NO outro dia, á tarde, sob a copa da jaboticabeira carregada de jaboticabas "pintando", dona Benta retomou o fio da narrativa:

— Os marinheiros jantaram fidalgamente aves e ovos, preparados de todo o jeito. Mas a vida do mar não dá repouso. O ceu enegreceu ao sul e o vento ganhou corpo. O ponto onde a nau fundeara não oferecia abrigo; qualquer vento teria força para arremessá-la de encontro ás pedras.

Para prevenir essa hipotese, o capitão tratou de alcançar naquele dia mesmo o porto de Cananéia [1].

Era tarde. A escuridão que envolvia a terra impediu-o de atinar com a entrada desse porto, e como ficar bordejando rente á costa fosse perigoso, o navio fez-se ao largo.

— Então vóvó, em mar alto não ha perigo? perguntou o menino.

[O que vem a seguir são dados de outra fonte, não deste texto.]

(** * Pupil tracker of [pipeline/utils/eye_tracking.py]

    A shallow embedding of [PupilTracker] (its goodness of fit, its
    candidate scoring and selection, and the frame loop of [track]) and
    the properties of the specification that concern it.

    Conventions of the embedding
    - Python and NumPy floats are real numbers ([R]); [np.inf], which the
      code only uses as the initial best error, is the missing value of
      an [option R]. Where a property depends on the rounding of the
      doubles, the function is also given in binary64 arithmetic
      ([goodness_of_fit64]).
    - Python exceptions are values of [exn]; a computation that may raise
      returns a [result].
    - [self._params] is a finite map from option names to numbers.
    - OpenCV and [np.percentile] are services of the class [Vision],
      which gives what they return; where they raise instead (smoothing
      an image without pixels, a percentile outside [0, 100], an ellipse
      that cannot be fitted) the embedding says so at the call. The
      video capture and the keyboard are the record [VideoCapture].
    - [display] is [False] (its default): drawing and printing are not
      modelled. *)

From Stdlib Require Import Reals Lra Lia ZArith List String Sorted.
From Stdlib Require PrimFloat.
From stdpp Require Import base decidable option list gmap strings.
Import ListNotations.

#[local] Open Scope Z_scope.

(** ** Numbers and exceptions *)

#[global] Instance Rlt_decision (x y : R) : Decision (x < y)%R := Rlt_dec x y.
#[global] Instance Rle_decision (x y : R) : Decision (x <= y)%R := Rle_dec x y.
#[global] Instance Req_decision : EqDecision R := Req_dec_T.

(** [1 * (cond)]: a Python truth value counted as an integer. *)
Definition b2z (b : bool) : Z := if b then 1 else 0.

Inductive exn : Type :=
| KeyError (key : string)
| IndexError
| ZeroDivisionError
| Cv2Error
| ValueError
| PipelineException (msg : string).

Inductive result (A : Type) : Type :=
| Ok (a : A)
| Raise (e : exn).
Arguments Ok {A} a.
Arguments Raise {A} e.

#[global] Instance result_bind : MBind result := fun A B k m =>
  match m with
  | Ok a => k a
  | Raise e => Raise e
  end.

(** [d[key]] on a Python dict. *)
Definition getitem {V : Type} (d : gmap string V) (key : string) : result V :=
  match d !! key with
  | Some v => Ok v
  | None => Raise (KeyError key)
  end.

(** ** Data *)

(** A contour of OpenCV: an array of shape (N, 1, 2) of integer points. *)
Definition Contour : Type := list (Z * Z).

(** The rotated rectangle of [cv2.fitEllipse]:
    [((x, y), (width, height), angle)], the angle in degrees. *)
Definition Ellipse : Type := ((R * R) * (R * R) * R)%type.

(** [ellipse[0]], [ellipse[1]] *)
Definition ell_center (ellipse : Ellipse) : R * R := fst (fst ellipse).
Definition ell_axes (ellipse : Ellipse) : R * R := snd (fst ellipse).

(** [max] and [min] of a pair of floats. *)
Definition max2 (p : R * R) : R := Rmax (fst p) (snd p).
Definition min2 (p : R * R) : R := Rmin (fst p) (snd p).

(** A grayscale image as its rows of samples; [shape] is (rows, columns). *)
Definition Image : Type := list (list Z).

Definition shape (img : Image) : Z * Z :=
  (Z.of_nat (length img), Z.of_nat (length (hd [] img))).

(** The region of interest [[[r0, r1], [c0, c1]]]. *)
Definition ROI : Type := ((Z * Z) * (Z * Z))%type.

Definition Params : Type := gmap string R.

(** ** [PupilTracker.goodness_of_fit] *)

Section GoodnessOfFit.
#[local] Open Scope R_scope.

(** One turn of the loop body: the squared residual of [coord]. *)
Definition fit_residual2 (center size : R * R) (angle : R) (coord : Z * Z) : R :=
  let posx := (IZR (fst coord) - fst center) * cos (- angle)
              - (IZR (snd coord) - snd center) * sin (- angle) in
  let posy := (IZR (fst coord) - fst center) * sin (- angle)
              + (IZR (snd coord) - snd center) * cos (- angle) in
  ((posx / fst size) ^ 2 + (posy / snd size) ^ 2 - 0.25) ^ 2.

(** [contour.squeeze()] drops every axis of length one: a contour of a
    single point becomes the flat pair of its coordinates, whose items
    are scalars, so that [coord[0]] raises; an empty contour leaves
    [err] the integer 0 and [err / len(contour)] is [0 / 0]. This is
    the function in exact arithmetic, as the scoring uses it;
    [goodness_of_fit64] below is the function on doubles. *)
Definition goodness_of_fit (contour : Contour) (ellipse : Ellipse) : result R :=
  let '(center, size, angle) := ellipse in
  let angle := angle * (PI / 180) in
  match contour with
  | [] => Raise ZeroDivisionError
  | [_] => Raise IndexError
  | _ =>
      let err := fold_left (fun err coord => err + fit_residual2 center size angle coord)
                           contour 0 in
      Ok (sqrt (err / INR (length contour)))
  end.
(** * openai-nim-proxy: a shallow embedding of [server.js]

    The proxy accepts OpenAI-style chat-completion requests, resolves the
    requested model name to a backend model, builds the backend request,
    and re-emits the backend's event stream after moving the separate
    [reasoning_content] channel into (or out of) the visible [content].

    JavaScript values are modelled as JSON trees, JavaScript strings as
    [string] (the UTF-8 bytes of the text), the [Map] used as a cache as an
    insertion-ordered association list, exceptions as an explicit
    completion type, and the mutable variables of a request
    ([buffer], [reasoningStarted]) as an explicit state record. *)

From Stdlib Require Import String Ascii List Bool Arith ZArith NArith Lia DecimalString.
Import ListNotations.

Local Open Scope string_scope.
Local Open Scope list_scope.

(* ================================================================= *)
(** ** Strings *)

Module Str.

(** [s.startsWith(p)] *)
Fixpoint startsWith (p s : string) : bool :=
  match p, s with
  | EmptyString, _ => true
  | String a p', String b s' => if Ascii.eqb a b then startsWith p' s' else false
  | String _ _, EmptyString => false
  end.

(** [s.includes(sub)] *)
Fixpoint includes (sub s : string) : bool :=
  match s with
  | EmptyString => startsWith sub EmptyString
  | String _ s' => startsWith sub s || includes sub s'
  end.

(** [s.slice(n)] for [0 <= n]. *)
Fixpoint slice (n : nat) (s : string) : string :=
  match n, s with
  | O, _ => s
  | S n', String _ s' => slice n' s'
  | S _, EmptyString => EmptyString
  end.

(** [s.split('\n')]: never empty; its last element is the text after the
    last line feed. *)
Fixpoint split_lf (s : string) : list string :=
  match s with
  | EmptyString => [EmptyString]
  | String c s' =>
      if Ascii.eqb c "010"%char then EmptyString :: split_lf s'
      else match split_lf s' with
           | [] => [String c EmptyString]
           | l :: ls => String c l :: ls
           end
  end.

— Em mar alto não existem recifes á flor dagua, de modo que o navio se deixa livremente arrastar pelos ventos e pelas correntes marinhas. O grande inimigo dos barcos é a pedra, sobretudo a pedra invisivel, que não emerge á flor dagua.

— Emerge ou imerge, vóvó?

— São coisas diferentes. Imergir é afundar, mergulhar; emergir é o contrario, desmergulhar.

Mas, como ia dizendo, o navio fez-se ao largo e durante a noite foi arrastado para tão longe que ao romper da manhã já não se avistava terra.

Foi preciso que velejassem um bom espaço de tempo para terem de novo costa á vista.

Romão, o homem que conhecia S. Vicente, indicou certo ponto como sendo o porto procurado.

O navio rumou para lá; mas inutilmente, porque sobreveio forte cerração e a costa desapareceu dentro da neblina.

Tiveram que esperar. Quando a bruma se desfez, Romão declarou que o porto ficava bem defronte, bastando, para atingi-lo, dobrar o rochedo; assim foi feito, mas não encontraram porto nenhum, de modo que a situação se tornou desastrosa. A tempestade desencadeou-se, não havia remedio senão lançar o navio sobre a terra, para encalhá-lo antes que as ondas o desfizessem nas pedras.

Momento tragico ! Vagalhões furiosos despedaçavam-se de encontro ás rochas, rugindo e estrondeando, como se fossem monstruosos gigantes a escabujar em horrendos ataques epilepticos.

Por cima dele os ventos, tomados de verdadeiro acesso de loucura, uivavam, aos corcovos e rodopios.

Imaginem agora vocês a situação do pobre navio metido entre esses dois furores. Casca de noz, cheia de formiguinhas transidas de medo e agarradas ás cordas por instinto de conservação, ora as vagas o erguiam em seu dorso, como o vento ergue a pluma, ora o despenhavam em abismos mais negros que a noite.

Subito, um baque — e o navio do capitão espanhol desfez-se como bolha de sabão ao dar na ponta dum alfinete...

— Bravos, vovó! A senhora está épica! disse Pedrinho.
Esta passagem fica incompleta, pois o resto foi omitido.